In advance of the 20th anniversary of the 9/11 attacks, the Department of Homeland Security (DHS) has issued new guidance to local police departments warning that, among other things, opposition to pandemic-related lockdown policies could constitute a “terror threat.”
Conspiracy theories regarding the 2020 presidential election—including one that falsely claimed former President Donald Trump would unconstitutionally be reinstated to office in mid-August—are also considered potential threats. That’s despite the fact that, as NBC News reports, the new advisory is “not based on any actual threats or plots” but was spurred by a “rise in anti-government rhetoric” connected to mask and vaccine mandates.
the War on Terror has been turned inward on the American people pic.twitter.com/FyAFzbcYOO
— ludwig von yeezus ⁹ (@neoconremover) August 14, 2021
The actual two-page bulletin contains less inflammatory language than NBC’s interpretation of it. Still, it warns that threats “posed by domestic terrorists, individuals, and groups engaged in grievance-based violence” could be “exacerbated by impacts of the ongoing global pandemic, including grievances over public health safety measures and perceived government restrictions.” The document also warns that reopening schools, churches, and other places where people gather could “provide increased targets of opportunity for violence though there are currently no credible or imminent threats identified to these locations” (emphasis mine).

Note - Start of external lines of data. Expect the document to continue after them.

Lemma execute_inner_halts a s msg f :
  rank msg ≤ n → halts settled (execute_inner q h a s msg f).
Proof.
  intros Hn. unfold execute_inner, env, on_m_log, begin_execute, end_execute.
  do 3 (apply (halts_bind any); [halts|intros ? _]). case_match; [by apply halts_ret|].
  apply (halts_bind any); [halts|intros ? _].
  eapply halts_bind; [by eapply call_and_cover_halts, instance_execute_halts|].
  intros [r|e] Hres; [|halts; by apply halts_ret].
  apply (halts_bind any); [halts|intros ? _].
  apply (handled_halts _ _ _ id); [by apply Hres|halts|done].
Qed.

Lemma instantiate_inner_halts i s msg f :
  rank msg ≤ n → halts (λ ra, settled ra.1) (instantiate_inner q h i s msg f).
Proof.
  intros Hn. unfold instantiate_inner, env, on_m_log, on_m_states, begin_instantiate, end_instantiate,
    generate_address, new_mock, on_client, maybe_unzip, create_instance_from_code,
    contract_state_insert, contract_state_remove.
  do 2 (apply (halts_bind any); [halts|intros ? _]). case_match; [by apply halts_ret|].
  do 7 (apply (halts_bind any); [halts|intros ? _]).
  eapply halts_bind; [by eapply call_and_cover_halts, instance_instantiate_halts|].
  intros [r|e] Hres; [|halts; by apply halts_ret].
  apply (halts_bind any); [halts|intros ? _].
  apply (handled_halts _ _ _ (λ res, (res, _))); [|halts|done]. by apply (Hres r).
Qed.

Lemma handle_submessage_response_halts o msg id ro payload res :
  rank_reply id ≤ n → settled res →
  halts settled (handle_submessage_response q h o msg id ro payload res).
Proof.
  intros Hn Hs. unfold handle_submessage_response, env, on_m_log, begin_reply, end_reply. case_match.
  - do 3 (apply (halts_bind any); [halts|intros ? _]).
    eapply halts_bind; [eapply call_and_cover_halts, instance_reply_halts; exact Hn|].
    intros [r|e] Hres; [|halts; by apply halts_ret].
    apply (halts_bind any); [halts|intros ? _].
    apply (handled_halts _ _ _ (λ r, r)); [by apply Hres|halts|done].
  - destruct res as [r|e]; [|halts; by apply halts_ret].
    apply Hh. unfold below. cbn in Hs. by rewrite Hs.
Qed.

Lemma handle_message_halts o sm : sub_rank sm ≤ n → halts settled (handle_message q h o sm).
Proof.
  unfold sub_rank, handle_message, handle_submessage_instantiate, handle_submessage_execute.
  destruct (sm_msg sm) as [b| | | |[]]; intros Hn; try apply halts_panic.
  - apply halts_zoom. eapply halts_weaken; [apply halts_yields|].
    + apply bank_execute_halts.
    + apply bank_execute_no_messages.
    + by intros ? [].
  - eapply halts_bind; [apply execute_inner_halts; lia|]. intros res Hres.
    apply handle_submessage_response_halts; [lia|done].
  - apply (halts_bind (λ ra, settled ra.1)).
    + halts; try (apply instantiate_inner_halts; lia). by apply halts_ret.
    + intros ra Hra. apply handle_submessage_response_halts; [lia|done].
Qed.

Lemma handle_messages_halts o ms last :
  Forall (λ sm, sub_rank sm ≤ n) ms → settled last → halts settled (handle_messages q h o ms last).
Proof.
  intros Hms. revert last. induction Hms as [|sm ms Hsm Hms IH]; intros last Hlast;
    cbn [handle_messages]; [by apply halts_ret|].
  eapply halts_bind; [by apply handle_message_halts|]. intros res Hres.
  case_match; [by apply halts_ret|by apply IH].
Qed.
End body.

Lemma handle_response_halts fuel n o r :
  N + n < fuel → below n r → halts settled (handle_response fuel o r : MM _).
Proof.
  revert n o r. induction fuel as [|fuel IH]; intros n o r Hf Hr; [lia|].
  cbn [handle_response]. unfold handle_response_body.
  destruct (messages r) as [|sm ms] eqn:Hms; [by apply halts_ret|].
  unfold below in Hr. rewrite Hms in Hr. destruct n as [|n]; [by inversion Hr; lia|].
  apply (handle_messages_halts _ (λ req Hreq, query_raw_halts (S fuel) req ltac:(lia)) _ n).
  - intros o' r' Hr'. apply (IH n); [lia|done].
  - eapply Forall_impl; [exact Hr|]. cbn. lia.
  - done.
Qed.

Lemma finish_transaction_halts m res : halts any (finish_transaction m res : MM DebugLog).
Proof.
  unfold finish_transaction, revert, on_m_states, update_block, plus_nanos. halts.
Qed.

Section runs.
Context (fuel : nat) (n : nat) (Hf : N + n < fuel).

Lemma querier_halts r : request_rank r < N → halts any (query_raw fuel r : M _ (RpcMockQuerier C) _).
Proof. intros Hr. apply query_raw_halts. lia. Qed.

Lemma Model_execute_halts a msg f : rank msg ≤ n → halts any (Model_execute fuel a msg f : MM _).
Proof.
  intros Hn. unfold Model_execute, execute. apply (halts_bind any); [halts|intros m _].
  eapply halts_bind; [|intros res _; apply finish_transaction_halts].
  apply (execute_inner_halts _ querier_halts _ n); [|done].
  intros o r Hr. by apply (handle_response_halts fuel n).
Qed.

Lemma Model_instantiate_halts i msg f :
  rank msg ≤ n → halts any (Model_instantiate fuel i msg f : MM _).
Proof.
  intros Hn. unfold Model_instantiate, instantiate. apply (halts_bind any); [halts|intros m _].
  eapply halts_bind; [|intros res _; apply finish_transaction_halts].
  apply (instantiate_inner_halts _ querier_halts _ n); [|done].
  intros o r Hr. by apply (handle_response_halts fuel n).
Qed.
End runs.

(** C9: If the calls of the contracts can be ranked (every call sends messages
    and asks for replies of a smaller rank than its own, every query makes smaller
    queries, no call makes a query of rank [N] or more) and the client answers,
    then every transaction ends, whatever the state it starts from: with fuel
    above [N] and the rank of the message together it returns a log, an error or a
    panic, and every larger fuel gives the same. *)
Theorem ranked_transactions_terminate fuel msg m :
  N + rank msg < fuel →
  (∀ a f, (Model_execute fuel a msg f m).1 ≠ OutOfFuel ∧
     ∀ fuel', fuel ≤ fuel' → Model_execute fuel' a msg f m = Model_execute fuel a msg f m) ∧
  (∀ i f, (Model_instantiate fuel i msg f m).1 ≠ OutOfFuel ∧
     ∀ fuel', fuel ≤ fuel' → Model_instantiate fuel' i msg f m = Model_instantiate fuel i msg f m).
Proof.
  intros Hf. split; intros x f.
  - assert ((Model_execute fuel x msg f m).1 ≠ OutOfFuel) as Hne.
    { by eapply halts_not_out_of_fuel, (Model_execute_halts fuel (rank msg)). }
    split; [done|]. intros fuel' Hle. by apply Model_execute_approx.
  - assert ((Model_instantiate fuel x msg f m).1 ≠ OutOfFuel) as Hne.
    { by eapply halts_not_out_of_fuel, (Model_instantiate_halts fuel (rank msg)). }
    split; [done|]. intros fuel' Hle. by apply Model_instantiate_approx.
Qed.
End ranked.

When all you have is a hammer, everything looks like a nail. And when your entire mission statement revolves around stopping terrorists, everything looks like an opportunity for terrorism.
It should go without saying that challenging or questioning the various constitutionally dubious, contradictory, and oftentimes nonsensical government policies that are ostensibly meant to combat the pandemic does not make someone a terrorist. Indeed, if that were the case, some government officials would be top suspects.
It’s equally true that holding or sharing inaccurate opinions about the outcome of the last presidential election does not make someone a threat to the country. There’s a big difference between expressing an opinion and storming the U.S. Capitol building as part of a politically motivated riot—and law enforcement should be able to tell the difference.
But it is somewhat darkly ironic that a Republican administration birthed DHS—against the warnings of libertarians, who could see the obvious potential for dystopian mission creep right from the start—only to have the department now identify die-hard supporters of the last Republican president as terror threats. Perhaps the elements of the political right who believe they can impose moral order on the country via the machinery of government should take notice.